Il a par ailleurs, dû se résoudre à constater que certains enfants concernés par l’étude présentaient des altérations inhabituelles de leur patrimoine génétique au regard des statistiques officielles internationales. Ces constats posent légitimement la question de la transmission héréditaire de pathologies induites par les effets des radiations ionisantes sur le patrimoine génétique des populations exposées aux retombées radioactives et sur les effets de ces mutations transmises à leur descendance.
Outre ces constats, le rapporteur déplorait notamment :
-l’absence d’études statistiques épidémiologiques sur les relations de causalité entre le développement neuropsychique de l’enfant et l’exposition de ses ascendants aux radiations ionisantes ;
-l’absence d’études génétiques ciblées auprès des populations concernées ;
-l’absence de registre de surveillance des anomalies congénitales et des malformations en Polynésie (enfants sans boîte crânienne, enfants dont les viscères sont situées à l’extérieur, enfants naissant avec les mains palmées, etc.) ;
-l’absence de dispositif de comptage des accidents périnataux (fausse-couches, morts in utero) ;
-l’impossibilité d’accéder aux archives des observations faites par les services de santé des armées dans les Tuamotu ; services qui exerçaient le quasi- monopole médical dans ces îles.
Devant ces constats, Monsieur le Président, je souhaiterais être instruite des actions entreprises par votre gouvernement qui permettraient de faire la lumière sur les conséquences génétiques des expérimentations nucléaires en Polynésie. Notre pays dispose-t-il à ce jour d’un registre exhaustif de surveillance et de comptabilisation des malformations et des accidents périnataux lorsqu’on sait que seulement 20 % des dossiers médicaux du CHPF sont codés et qu’aucun financement n’est prévu à cet effet (cf. plan de santé mentale 2019-2023) ?

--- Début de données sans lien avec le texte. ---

Definition remove_pairing (pairing_id : string) (m : PairingManager)
  : result unit PairingError * PairingManager :=
  match pm_pairings m !! pairing_id with
  | None => (Err PairingNotFound, m)
  | Some _ => (Ok tt, put_pairings (delete pairing_id (pm_pairings m)) m)
  end.

Definition stale (now : Z) (r : PairingRequest) : bool :=
  (pr_expires_at r <? now)%Z || bool_decide (pr_status r = Expired).

(** The loop over the expired identifiers. *)
Fixpoint remove_requests (ids : list string) (m : PairingManager) : PairingManager :=
  match ids with
  | [] => m
  | id :: ids' =>
      remove_requests ids'
        match pm_requests m !! id with
        | Some request => put_codes (delete (pr_code request) (pm_code_store m))
                            (put_requests (delete id (pm_requests m)) m)
        | None => m
        end
  end.

Definition cleanup_expired (entries : gmap string PairingRequest -> list (string * PairingRequest))
    (now : Z) (m : PairingManager) : PairingManager :=
  remove_requests (fst <$> retain (fun kr => stale now kr.2) (entries (pm_requests m))) m.

(** * Runs *)

Inductive DmOp :=
| DmCreate (now : Z) (id : string) (rng : nat -> nat) (from name : string) (to : option string)
| DmApprove (now : Z) (pairing_id request_id to_user : string)
| DmReject (request_id : string)
| DmRemove (pairing_id : string)
| DmCleanup (now : Z).

Section runs.
Variable entries : gmap string PairingRequest -> list (string * PairingRequest).
Hypothesis entries_perm : forall m, entries m ≡ₚ map_to_list m.

Definition dm_op (op : DmOp) (m : PairingManager) : PairingManager :=
  match op with
  | DmCreate now id rng from name to => (create_request now id rng from name to m).2
  | DmApprove now pid rid to_user => (approve_request now pid rid to_user m).2
  | DmReject rid => (reject_request rid m).2
  | DmRemove pid => (remove_pairing pid m).2
  | DmCleanup now => cleanup_expired entries now m
  end.

(** New identifiers, and codes no request has. *)
Definition dm_fresh (op : DmOp) (m : PairingManager) : Prop :=
  match op with
  | DmCreate _ id rng _ _ _ => pm_requests m !! id = None
      /\ forall i r, pm_requests m !! i = Some r -> pr_code r <> generate_code rng (pm_code_length m)
  | DmApprove _ pid _ _ => pm_pairings m !! pid = None
  | _ => True
  end.

Inductive DmReach : PairingManager -> Prop :=
| dm_reach_new timeout length : DmReach (with_code_length length (PairingManager_new timeout))
| dm_reach_op op m : DmReach m -> dm_fresh op m -> DmReach (dm_op op m).

(** The codes are those of the requests, each of one request. *)
Record DmInv (m : PairingManager) : Prop := {
  dm_ids : forall id r, pm_requests m !! id = Some r -> pr_id r = id;
  dm_codes : forall code id, pm_code_store m !! code = Some id <->
    exists r, pm_requests m !! id = Some r /\ pr_code r = code;
}.

(** A change of one request that keeps its identifier and code. *)
Lemma change_inv id r r' m : DmInv m -> pm_requests m !! id = Some r -> pr_id r' = pr_id r ->
  pr_code r' = pr_code r -> DmInv (put_requests (<[id := r']> (pm_requests m)) m).
Proof.
  intros [Hi Hc] Hr E1 E2. constructor; simpl.
  - intros k x [[<- <-]|[_ Hx]]%lookup_insert_Some; [rewrite E1|]; by apply Hi.
  - intros code k. rewrite Hc. destruct (decide (id = k)) as [<-|Hne].
    + rewrite lookup_insert_eq, Hr. naive_solver congruence.
    + by rewrite lookup_insert_ne.
Qed.

Lemma pairings_inv p m : DmInv m -> DmInv (put_pairings p m).
Proof. by intros [Hi Hc]. Qed.

Lemma remove_one_inv id r m : DmInv m -> pm_requests m !! id = Some r ->
  DmInv (put_codes (delete (pr_code r) (pm_code_store m)) (put_requests (delete id (pm_requests m)) m)).
Proof.
  intros [Hi Hc] Hr. constructor; simpl.
  - intros k x [_ Hx]%lookup_delete_Some. by apply Hi.
  - intros code k. rewrite lookup_delete_Some, Hc. split.
    + intros (Hne & x & Hx & <-). exists x. split; [|done]. rewrite lookup_delete_ne; [done|].
      intros <-. congruence.
    + intros (x & [Hne Hx]%lookup_delete_Some & <-). split; [|by eauto]. intros E.
      assert (pm_code_store m !! pr_code r = Some id) as H1 by (apply Hc; eauto).
      assert (pm_code_store m !! pr_code x = Some k) as H2 by (apply Hc; eauto). congruence.
Qed.

Lemma remove_requests_inv ids m : DmInv m -> DmInv (remove_requests ids m).
Proof.
  revert m. induction ids as [|id ids IH]; intros m Hi; simpl; [done|]. apply IH.
  destruct (pm_requests m !! id) as [r|] eqn:E; [by apply remove_one_inv|done].
Qed.

Lemma dm_reach_inv m : DmReach m -> DmInv m.
Proof.
  induction 1 as [timeout length|op m _ Hi Hf].
  - constructor; simpl; [by intros *; rewrite lookup_empty|]. intros code id. rewrite lookup_empty.
    split; [done|]. intros (r & H & _). by rewrite lookup_empty in H.
  - destruct op as [now id rng from name to|now pid rid to_user|rid|pid|now]; simpl.
    + destruct Hi as [Hi Hc], Hf as [Hn Hu]. constructor; simpl.
      * intros k x [[<- <-]|[_ Hx]]%lookup_insert_Some; [done|by apply Hi].
      * intros code k. split.
        -- intros [[<- <-]|[Hne Hk]]%lookup_insert_Some; [rewrite lookup_insert_eq; by eauto|].
           apply Hc in Hk as (x & Hx & <-). exists x. split; [|done].
           rewrite lookup_insert_ne; [done|]. congruence.
        -- intros (x & [[<- <-]|[Hne Hx]]%lookup_insert_Some & <-); [by rewrite lookup_insert_eq|].
           rewrite lookup_insert_ne; [apply Hc; by eauto|]. intros E. by apply (Hu k x).
    + unfold approve_request. destruct (pm_requests m !! rid) as [r|] eqn:E; [|done].
      destruct (negb _); [done|]. destruct (_ <? _)%Z; simpl; [|apply pairings_inv];
        by apply (change_inv rid r).
    + unfold reject_request. destruct (pm_requests m !! rid) as [r|] eqn:E; [|done].
      destruct (negb _); [done|]. by apply (change_inv rid r).
    + unfold remove_pairing. destruct (pm_pairings m !! pid); [by apply pairings_inv|done].
    + by apply remove_requests_inv.
Qed.

(** In every run with new identifiers and codes, a code verifies exactly the
    request that has it, while that request is pending and not expired; otherwise
    the error says why: no request has the code, it expired, or it was answered.
    The error that the request of a known code is missing does not arise. *)
Theorem verify_code_spec m now code : DmReach m ->
  match verify_code now code m with
  | Ok r => pm_requests m !! pr_id r = Some r /\ pr_code r = code /\ pr_status r = Pending
            /\ (now <= pr_expires_at r)%Z
            /\ forall id r', pm_requests m !! id = Some r' -> pr_code r' = code -> r' = r
  | Err InvalidCode => forall id r, pm_requests m !! id = Some r -> pr_code r <> code
  | Err RequestExpired => exists id r, pm_requests m !! id = Some r /\ pr_code r = code
                                       /\ (pr_expires_at r < now)%Z
  | Err InvalidStatus => exists id r, pm_requests m !! id = Some r /\ pr_code r = code
                                      /\ (now <= pr_expires_at r)%Z /\ pr_status r <> Pending
  | Err _ => False
  end.
Proof.
  intros [Hi Hc]%dm_reach_inv. unfold verify_code.
  destruct (pm_code_store m !! code) as [id|] eqn:E.
  - pose proof E as (r & Hr & Hcode)%Hc. rewrite Hr.
    destruct (Z.ltb_spec (pr_expires_at r) now); [by eauto 6|].
    case_bool_decide; simpl; [|by eauto 8]. rewrite (Hi id r Hr). split_and!; try done.
    intros id' r' Hr' E'. assert (pm_code_store m !! code = Some id') as H' by (apply Hc; eauto).
    congruence.
  - intros id r Hr E'. assert (pm_code_store m !! code = Some id) as H' by (apply Hc; eauto). congruence.
Qed.

(** ** Approvals *)

(** A request that has been answered: it keeps its answer while it is there. *)
Definition settled (r : PairingRequest) : bool := negb (bool_decide (pr_status r = Pending)).

Lemma remove_requests_lookup ids m id r :
  pm_requests (remove_requests ids m) !! id = Some r -> pm_requests m !! id = Some r.
Proof.
  revert m. induction ids as [|k ids IH]; intros m H; simpl in H; [done|]. apply IH in H.
  destruct (pm_requests m !! k); [|done]. simpl in H. by apply lookup_delete_Some in H as [_ ?].
Qed.

Lemma remove_requests_pairings ids m : pm_pairings (remove_requests ids m) = pm_pairings m.
Proof.
  revert m. induction ids as [|k ids IH]; intros m; simpl; [done|]. rewrite IH.
  by destruct (pm_requests m !! k).
Qed.

(** An answered request stays as it is until it is removed. *)
Lemma settled_stays op m id r : dm_fresh op m -> pm_requests m !! id = Some r -> settled r = true ->
  pm_requests (dm_op op m) !! id = Some r \/ pm_requests (dm_op op m) !! id = None.
Proof.
  intros Hf Hr Hs.
  assert (forall rid (x : PairingRequest), pm_requests m !! rid = Some x ->
    negb (bool_decide (pr_status x = Pending)) = false ->
    forall y, <[rid := y]> (pm_requests m) !! id = Some r) as Hkeep.
  { intros rid x Hx Hp y. rewrite lookup_insert_ne; [done|]. intros <-. rewrite Hr in Hx.
    injection Hx as <-. unfold settled in Hs. congruence. }
  destruct op as [now k rng from name to|now pid rid to_user|rid|pid|now]; simpl.
  - left. rewrite lookup_insert_ne; [done|]. intros <-. destruct Hf. congruence.
  - left. unfold approve_request. destruct (pm_requests m !! rid) as [x|] eqn:E; [|done].
    destruct (negb (bool_decide (pr_status x = Pending))) eqn:Ep; [done|].
    destruct (_ <? _)%Z; simpl; by eapply Hkeep.
  - left. unfold reject_request. destruct (pm_requests m !! rid) as [x|] eqn:E; [|done].
    destruct (negb (bool_decide (pr_status x = Pending))) eqn:Ep; [done|]. by eapply Hkeep.
  - left. unfold remove_pairing. by destruct (pm_pairings m !! pid).
  - unfold cleanup_expired. destruct (pm_requests (remove_requests _ m) !! id) as [x|] eqn:E; [left|by right].
    apply remove_requests_lookup in E. congruence.
Qed.

(** A pairing appears only by approving a pending request in time, between the
    request's author and the approver, and answers the request. *)
Lemma pairing_created op m pid p : dm_fresh op m ->
  pm_pairings m !! pid = None -> pm_pairings (dm_op op m) !! pid = Some p ->
  exists now rid to_user r, op = DmApprove now pid rid to_user /\ pm_requests m !! rid = Some r
    /\ pr_status r = Pending /\ (now <= pr_expires_at r)%Z /\ dp_user_a p = pr_from_user_id r
    /\ dp_user_b p = to_user /\ pm_requests (dm_op op m) !! rid = Some (with_status Approved (Some to_user) r).
Proof.
  intros Hf Hn Hp. destruct op as [now k rng from name to|now pid' rid to_user|rid|pid'|now]; simpl in *.
  - congruence.
  - unfold approve_request in *. destruct (pm_requests m !! rid) as [r|] eqn:E; simpl in *; [|congruence].
    destruct (bool_decide (pr_status r = Pending)) eqn:Ep; simpl in *; [|congruence].
    destruct (Z.ltb_spec (pr_expires_at r) now); simpl in *; [congruence|].
    apply lookup_insert_Some in Hp as [[-> <-]|[_ Hp]]; [|congruence].
    exists now, rid, to_user, r. apply bool_decide_eq_true in Ep. split_and!; try done.
    by rewrite lookup_insert_eq.
  - unfold reject_request in Hp. destruct (pm_requests m !! rid); simpl in Hp; [|congruence].
    destruct (negb _); simpl in Hp; congruence.
  - unfold remove_pairing in Hp. destruct (pm_pairings m !! pid') eqn:E; simpl in Hp; [|congruence].
    apply lookup_delete_Some in Hp as [_ Hp]. congruence.
  - unfold cleanup_expired in Hp. rewrite remove_requests_pairings in Hp. congruence.
Qed.

(** The expired requests and their codes are gone after a clean-up, the others
    stay. *)
Lemma remove_requests_gone ids m id r : DmInv m -> pm_requests m !! id = Some r ->
  pm_requests (remove_requests ids m) !! id = if bool_decide (id ∈ ids) then None else Some r.
Proof.
  revert m. induction ids as [|k ids IH]; intros m Hi Hr; simpl; [done|].
  destruct (decide (k = id)) as [->|Hne].
  - rewrite Hr, (bool_decide_true (id ∈ id :: ids)) by by left.
    destruct (pm_requests (remove_requests ids _) !! id) as [x|] eqn:E; [|done].
    apply remove_requests_lookup in E. simpl in E. by rewrite lookup_delete_eq in E.
  - rewrite IH with (m := match pm_requests m !! k with Some _ => _ | None => _ end).
    + assert (id ∈ k :: ids <-> id ∈ ids) as Hiff by (rewrite elem_of_cons; naive_solver).
      by rewrite (bool_decide_ext _ _ Hiff).
    + destruct (pm_requests m !! k) eqn:E; [by apply remove_one_inv|done].
    + destruct (pm_requests m !! k); [|done]. simpl. by rewrite lookup_delete_ne.
Qed.

Lemma cleanup_spec m now id r : DmInv m -> pm_requests m !! id = Some r ->
  pm_requests (cleanup_expired entries now m) !! id = if stale now r then None else Some r.
Proof.
  intros Hi Hr. unfold cleanup_expired. rewrite (remove_requests_gone _ m id r Hi Hr).
  assert (id ∈ fst <$> retain (fun kr => stale now kr.2) (entries (pm_requests m)) <-> stale now r = true) as Hiff.
  { rewrite list_elem_of_fmap. split.
    - intros ([k x] & -> & [Hin Hs]%elem_of_retain). rewrite entries_perm in Hin.
      apply elem_of_map_to_list in Hin. simpl in *. congruence.
    - intros Hs. exists (id, r). split; [done|]. apply elem_of_retain. split; [|done].
      rewrite entries_perm. by apply elem_of_map_to_list. }
  rewrite (bool_decide_ext _ _ Hiff). by destruct (stale now r).
Qed.
End runs.

(** * Locks *)

Inductive dm_lock := Requests | Pairings | Codes.
#[export] Instance dm_lock_eq_dec : EqDecision dm_lock.
Proof. solve_decision. Defined.

(** The operations by the path they take: an approval that succeeds, a code that
    is known, the number of requests a clean-up removes. *)
Inductive dm_path :=
| PathCreate | PathApprove (ok : bool) | PathReject | PathVerify (known : bool) | PathRead | PathRemove
| PathCleanup (expired : nat).

Definition dm_once (l : dm_lock) (m : mode) : list (action dm_lock) := [Acquire l m; Release l].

Notre pays a-t-il depuis 2018, diligenté des études épidémiologiques relatives aux conséquences génétiques des expérimentations nucléaires dans notre fenua ? Auquel cas, il me serait utile d’en connaître les conclusions. Notre pays a-t-il mis en œuvre l’objectif 4-7 du plan cancer 2018-2022 visant à « poursuivre le suivi de la cohorte des anciens travailleurs du nucléaire et des populations ayant vécu à proximité des sites d’expérimentation nucléaire » ?

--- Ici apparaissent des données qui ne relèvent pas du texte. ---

(* ===== verification/SubagentRuns.v ===== *)
(** The gateway's subagent registry
    ([crates/gateway-core/src/http/agent_bridge.rs]): run entries, the queries on
    them, restoring them from the registry file, and how the [subagents] tool
    names a run. *)

From Stdlib Require Import Strings.String.
From S2P Require Import Prelude RustStr Usage Sorting Parse.
#[local] Open Scope string_scope.
#[local] Open Scope nat_scope.
#[local] Open Scope list_scope.

(** * Entries *)

Record SubagentRunEntry := {
  se_run_id : string;
  se_requester_session_key : string;
  se_child_session_key : string;
  se_label : string;
  se_task : string;
  se_model : string;
  se_started_at_ms : Z;
  se_ended_at_ms : option Z;
  se_status : string;
  se_error : option string;
  se_usage : option UsageSummary;
  se_completion_reply : option string;
  se_spawn_mode : string;
  se_cleanup : string;
  se_thread_requested : bool;
  se_expects_completion_message : bool;
  se_suppress_announce_reason : option string;
  se_announce_retry_count : Z;
  se_last_announce_retry_at_ms : option Z;
  se_cleanup_handled : bool;
  se_cleanup_completed_at_ms : option Z;
  se_ended_reason : option string;
  se_ended_hook_emitted_at_ms : option Z;
  se_run_timeout_seconds : Z;
  se_archive_at_ms : option Z;
}.

Abbreviation Runs := (gmap string SubagentRunEntry).

Definition SUBAGENT_MIN_ANNOUNCE_RETRY_DELAY_MS : Z := 1000.
Definition SUBAGENT_MAX_ANNOUNCE_RETRY_DELAY_MS : Z := 8000.
Definition SUBAGENT_MAX_ANNOUNCE_RETRY_COUNT : Z := 3.
Definition SUBAGENT_ANNOUNCE_EXPIRY_MS : Z := 5 * 60000.

Definition is_subagent_session_key (session_key : string) : bool := contains session_key ":subagent:".

Definition active (e : SubagentRunEntry) : bool := bool_decide (se_ended_at_ms e = None).

(** * Restoring and sweeping *)

Definition interrupted (now : Z) (e : SubagentRunEntry) : SubagentRunEntry := {|
  se_run_id := se_run_id e; se_requester_session_key := se_requester_session_key e;
  se_child_session_key := se_child_session_key e; se_label := se_label e; se_task := se_task e;
  se_model := se_model e; se_started_at_ms := se_started_at_ms e; se_ended_at_ms := Some now;
  se_status := "interrupted"; se_error := Some "gateway restarted before subagent run completed";
  se_usage := se_usage e; se_completion_reply := se_completion_reply e; se_spawn_mode := se_spawn_mode e;
  se_cleanup := se_cleanup e; se_thread_requested := se_thread_requested e;
  se_expects_completion_message := se_expects_completion_message e;
  se_suppress_announce_reason := se_suppress_announce_reason e;
  se_announce_retry_count := se_announce_retry_count e;
  se_last_announce_retry_at_ms := se_last_announce_retry_at_ms e; se_cleanup_handled := false;
  se_cleanup_completed_at_ms := None; se_ended_reason := Some "subagent-error";
  se_ended_hook_emitted_at_ms := se_ended_hook_emitted_at_ms e;
  se_run_timeout_seconds := se_run_timeout_seconds e;
  se_archive_at_ms := match se_archive_at_ms e with
                      | None => Some (sat_add_i64 now (60 * 60000))
                      | at_ms => at_ms
                      end |}.

(** [restored] is what the registry file holds; its entries replace those in memory. *)
Definition ensure_subagent_registry_loaded (now : Z) (restored : Runs) (runs : Runs) : Runs :=
  ((fun e => if active e then interrupted now e else e) <$> restored) ∪ runs.

Definition archived (now : Z) (e : SubagentRunEntry) : bool :=
  match se_archive_at_ms e with
  | Some at_ms => (0 <? at_ms)%Z && (at_ms <=? now)%Z
  | None => false
  end.
Definition sweep_archived_subagent_runs (now : Z) (runs : Runs) : Runs :=
  filter (fun kv => archived now kv.2 = false \/ active kv.2 = true) runs.

(** * Queries *)

Section queries.
(** The iteration order of the map's values. *)
Variable values : Runs -> list SubagentRunEntry.

Definition by_start_desc (a b : SubagentRunEntry) : comparison :=
  cmp_rev (by_Z se_started_at_ms) a b.

Definition requested_by (key : string) (e : SubagentRunEntry) : bool :=
  String.eqb (se_requester_session_key e) key.

Definition list_runs_for_requester (now : Z) (requester : string) (runs : Runs) : list SubagentRunEntry :=
  sort_by by_start_desc
    (retain (requested_by requester) (values (sweep_archived_subagent_runs now runs))).

Definition count_active_children_for_requester (now : Z) (requester : string) (runs : Runs) : nat :=
  length (retain (fun e => requested_by requester e && active e)
            (values (sweep_archived_subagent_runs now runs))).

(** [max_by_key]: the last of the latest. *)
Definition latest (l : list SubagentRunEntry) : option SubagentRunEntry :=
  foldl (fun o e => match o with
                    | Some b => if (se_started_at_ms b <=? se_started_at_ms e)%Z then Some e else o
                    | None => Some e
                    end) None l.

Definition resolve_requester_for_child_session_from_runs (snapshot : list SubagentRunEntry)
    (child_session_key : string) : option string :=
  let key := trim child_session_key in
  if String.eqb key "" then None
  else
    e ← latest (retain (fun e => String.eqb (trim (se_child_session_key e)) key) snapshot);
    let r := trim (se_requester_session_key e) in
    if String.eqb r "" then None else Some r.

Definition is_subagent_session_run_active_from_runs (snapshot : list SubagentRunEntry)
    (child_session_key : string) : bool :=
  let key := trim child_session_key in
  if String.eqb key "" then false
  else existsb (fun e => String.eqb (trim (se_child_session_key e)) key && active e) snapshot.

(** The inner loop over the runs of one requester: the new ones are taken. *)
Fixpoint take_new (seen : gset string) (l : list SubagentRunEntry) : list SubagentRunEntry :=
  match l with
  | [] => []
  | e :: l' => if bool_decide (se_run_id e ∈ seen) then take_new seen l'
               else e :: take_new ({[se_run_id e]} ∪ seen) l'
  end.

(** The loop over the stack, its top first; the fuel bounds the rounds. *)
Fixpoint descend (fuel : nat) (snapshot : list SubagentRunEntry) (seen : gset string)
    (out : list SubagentRunEntry) (stack : list string) : option (list SubagentRunEntry) :=
  match stack with
  | [] => Some out
  | requester :: stack' =>
      match fuel with
      | 0 => None
      | S fuel' =>
          let new := take_new seen (retain (requested_by requester) snapshot) in
          descend fuel' snapshot (list_to_set (se_run_id <$> new) ∪ seen) (out ++ new)
            (rev (se_child_session_key <$> new) ++ stack')
      end
  end.

(** One round per run and one for the root. *)
Definition collect_descendant_runs (now : Z) (root : string) (runs : Runs) : option (list SubagentRunEntry) :=
  let snapshot := values (sweep_archived_subagent_runs now runs) in
  descend (S (length snapshot)) snapshot ∅ [] [root].

Definition count_active_descendant_runs (now : Z) (root : string) (runs : Runs) : nat :=
  length (retain active (default [] (collect_descendant_runs now root runs))).
End queries.

(** [1 << exp] for [exp] at most nine. *)
Definition resolve_subagent_announce_retry_delay_ms (retry_count : Z) : Z :=
  let bounded := Z.max 0 (Z.min 10 retry_count) in
  let exp := sat_sub bounded 1 in
  Z.max 1 (Z.min SUBAGENT_MAX_ANNOUNCE_RETRY_DELAY_MS (SUBAGENT_MIN_ANNOUNCE_RETRY_DELAY_MS * 2 ^ exp)).

(** * Naming a run *)

(** [as i64] and the saturating operations of [i64]. *)
Definition wrap_i64 (z : Z) : Z :=
  ((z + 9223372036854775808) mod 18446744073709551616 - 9223372036854775808)%Z.
Definition clamp_i64 (z : Z) : Z := Z.max i64_min (Z.min i64_max z).
Definition sat_sub_i64 (a b : Z) : Z := clamp_i64 (a - b).
Definition sat_mul_i64 (a b : Z) : Z := clamp_i64 (a * b).

Definition resolve_subagent_target (now : Z) (runs : list SubagentRunEntry) (target : string)
    (recent_window_minutes : Z) : result SubagentRunEntry string :=
  let token := trim target in
  if String.eqb token "" then Err "missing subagent target"
  else
    let sorted := sort_by by_start_desc runs in
    let unknown := "unknown subagent target: " +:+ token in
    if eq_ignore_ascii_case token "last" then
      match head sorted with Some e => Ok e | None => Err unknown end
    else
      let window := wrap_i64 (Z.max 1 recent_window_minutes) in
      let cutoff := sat_sub_i64 now (sat_mul_i64 window 60000) in
      let numeric_order := retain active sorted
        ++ retain (fun e => match se_ended_at_ms e with Some v => (cutoff <=? v)%Z | None => false end) sorted in
      match parse_unsigned u64_max token with
      | Some idx =>
          match (if (idx =? 0)%Z then None else numeric_order !! Z.to_nat (idx - 1)) with
          | Some e => Ok e
          | None => Err ("invalid subagent index: " +:+ pretty idx)
          end
      | None =>
          if contains token ":" then
            match find_first (fun e => String.eqb (se_child_session_key e) token) sorted with
            | Some e => Ok e
            | None => Err ("unknown subagent session: " +:+ token)
            end
          else
            let lowered := to_ascii_lowercase token in
            let label e := to_ascii_lowercase (trim (se_label e)) in
            match retain (fun e => String.eqb (label e) lowered) runs with
            | [e] => Ok e
            | _ :: _ :: _ => Err ("ambiguous subagent label: " +:+ token)
            | [] =>
                match retain (fun e => starts_with (label e) lowered) runs with
                | [e] => Ok e
                | _ :: _ :: _ => Err ("ambiguous subagent label prefix: " +:+ token)
                | [] =>
                    match retain (fun e => starts_with (se_run_id e) token) runs with
                    | [e] => Ok e
                    | _ :: _ :: _ => Err ("ambiguous subagent run id prefix: " +:+ token)
                    | [] => Err unknown
                    end
                end
            end
      end.

(** * Lemmas *)

Lemma sweep_elem now runs k e : sweep_archived_subagent_runs now runs !! k = Some e <->
  runs !! k = Some e /\ (archived now e = false \/ active e = true).
Proof. unfold sweep_archived_subagent_runs. by rewrite map_lookup_filter_Some. Qed.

Serait-il possible d’être rendue destinataire du rapport d’étape de cette entreprise de suivi initiée depuis 2018 ?
Notre pays s’est-il doté depuis 2018 d’un observatoire spécifique dédié aux pathologies radioinduites ?
A défaut, l’objectif 2-1 du plan cancer visant à améliorer la qualité et la diffusion des données issues du registre du cancer a-t-il été atteint ?

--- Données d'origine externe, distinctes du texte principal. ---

(* ===== verification/AnnounceQueue.v ===== *)
(** The announce queues of subagent results
    ([crates/gateway-core/src/http/agent_bridge.rs]): settings, overflow, the
    prompts made of queued announcements, and the task that drains a queue.

    Each critical section of the draining task is a step; announcements may be
    queued between any two.  The formatting of time stamps is a parameter. *)

From Stdlib Require Import Strings.String.
From S2P Require Import Prelude RustStr Sorting Json Parse SessionStore Gate Outbound SessionBindings SubagentRuns.
#[local] Open Scope string_scope.
#[local] Open Scope nat_scope.
#[local] Open Scope list_scope.
#[local] Open Scope rust_scope.

(** * Data *)

Inductive SubagentAnnounceQueueMode := Steer | Followup | Collect | SteerBacklog | Interrupt.
Inductive SubagentAnnounceDropPolicy := Old | New | Summarize.

#[export] Instance announce_mode_eq_dec : EqDecision SubagentAnnounceQueueMode.
Proof. solve_decision. Defined.
#[export] Instance announce_drop_eq_dec : EqDecision SubagentAnnounceDropPolicy.
Proof. solve_decision. Defined.

Record SubagentAnnounceQueueSettings := {
  qs_mode : SubagentAnnounceQueueMode;
  qs_debounce_ms : Z;
  qs_cap : Z;
  qs_drop_policy : SubagentAnnounceDropPolicy;
}.

Definition SUBAGENT_DEFAULT_ANNOUNCE_QUEUE_DEBOUNCE_MS : Z := 1000.
Definition SUBAGENT_DEFAULT_ANNOUNCE_QUEUE_CAP : Z := 20.
Definition SUBAGENT_ANNOUNCE_IDEMPOTENCY_TTL_MS : Z := 10 * 60000.

Record SubagentAnnounceQueueItem := {
  qi_run_id : string;
  qi_prompt : string;
  qi_summary_line : option string;
  qi_enqueued_at_ms : Z;
  qi_session_key : string;
  qi_target : option AnnounceTarget;
  qi_origin_key : option string;
}.

Record SubagentAnnounceQueueState := {
  aq_items : list SubagentAnnounceQueueItem;
  aq_draining : bool;
  aq_last_enqueued_at_ms : Z;
  aq_mode : SubagentAnnounceQueueMode;
  aq_debounce_ms : Z;
  aq_cap : Z;
  aq_drop_policy : SubagentAnnounceDropPolicy;
  aq_dropped_count : Z;
  aq_summary_lines : list string;
}.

Enfin, comptez-vous obtenir du service de santé des armées la déclassification des observations effectuées auprès des populations des Tuamotu-Gambier affectées dans leur chair par les retombées délétères des expérimentations nucléaires en Polynésie ?
Vous avez déclaré le 18 avril 2018 en réponse à l’association 193, « être animé par la recherche de la vérité, la paix et la réconciliation ». Je forme le vœu que vous puissiez emprunter le chemin de la vérité en faisant toute la lumière sur les conséquences génétiques des expérimentations nucléaires dans notre pays.
Je vous prie d’agréer, Monsieur le Président, l’expression de ma considération distinguée.